[Collected data]
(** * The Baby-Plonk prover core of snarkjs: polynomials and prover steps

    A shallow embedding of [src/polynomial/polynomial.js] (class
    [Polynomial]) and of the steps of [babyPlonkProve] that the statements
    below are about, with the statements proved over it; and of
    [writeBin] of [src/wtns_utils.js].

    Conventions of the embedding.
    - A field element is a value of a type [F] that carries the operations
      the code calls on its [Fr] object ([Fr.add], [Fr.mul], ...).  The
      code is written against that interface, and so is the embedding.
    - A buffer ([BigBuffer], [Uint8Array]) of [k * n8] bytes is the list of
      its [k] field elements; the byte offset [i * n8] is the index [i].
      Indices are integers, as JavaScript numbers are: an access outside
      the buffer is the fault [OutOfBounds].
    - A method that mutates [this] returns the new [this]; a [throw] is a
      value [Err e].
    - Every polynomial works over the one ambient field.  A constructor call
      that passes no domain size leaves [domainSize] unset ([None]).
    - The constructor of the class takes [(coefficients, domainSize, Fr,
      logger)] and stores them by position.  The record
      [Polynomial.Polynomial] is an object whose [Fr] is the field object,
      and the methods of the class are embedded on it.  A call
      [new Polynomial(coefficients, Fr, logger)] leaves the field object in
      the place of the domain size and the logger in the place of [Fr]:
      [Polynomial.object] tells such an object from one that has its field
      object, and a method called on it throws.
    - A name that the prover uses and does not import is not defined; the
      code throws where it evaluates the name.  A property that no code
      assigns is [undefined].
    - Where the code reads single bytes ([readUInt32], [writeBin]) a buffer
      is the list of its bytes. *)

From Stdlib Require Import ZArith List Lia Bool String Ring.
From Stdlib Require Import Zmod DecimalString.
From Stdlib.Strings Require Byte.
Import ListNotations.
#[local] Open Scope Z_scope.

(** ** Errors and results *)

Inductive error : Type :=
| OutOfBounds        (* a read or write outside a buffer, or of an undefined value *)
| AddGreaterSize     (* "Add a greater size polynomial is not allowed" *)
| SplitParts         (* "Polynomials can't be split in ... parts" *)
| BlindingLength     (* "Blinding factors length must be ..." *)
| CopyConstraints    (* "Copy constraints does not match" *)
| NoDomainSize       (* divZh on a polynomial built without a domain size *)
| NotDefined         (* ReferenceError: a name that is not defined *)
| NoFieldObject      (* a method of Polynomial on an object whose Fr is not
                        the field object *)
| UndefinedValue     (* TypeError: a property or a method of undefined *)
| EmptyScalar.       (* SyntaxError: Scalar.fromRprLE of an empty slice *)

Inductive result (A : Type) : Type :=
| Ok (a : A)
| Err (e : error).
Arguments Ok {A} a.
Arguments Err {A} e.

What you are asked to do – Starting at the line that contains "domain size *)", write out every line to the end of the entries, exactly as given.

Task answer –
| NoDomainSize       (* divZh on a polynomial built without a domain size *)
| NotDefined         (* ReferenceError: a name that is not defined *)
| NoFieldObject      (* a method of Polynomial on an object whose Fr is not
                        the field object *)
| UndefinedValue     (* TypeError: a property or a method of undefined *)
| EmptyScalar.       (* SyntaxError: Scalar.fromRprLE of an empty slice *)

Inductive result (A : Type) : Type :=
| Ok (a : A)
| Err (e : error).
Arguments Ok {A} a.
Arguments Err {A} e.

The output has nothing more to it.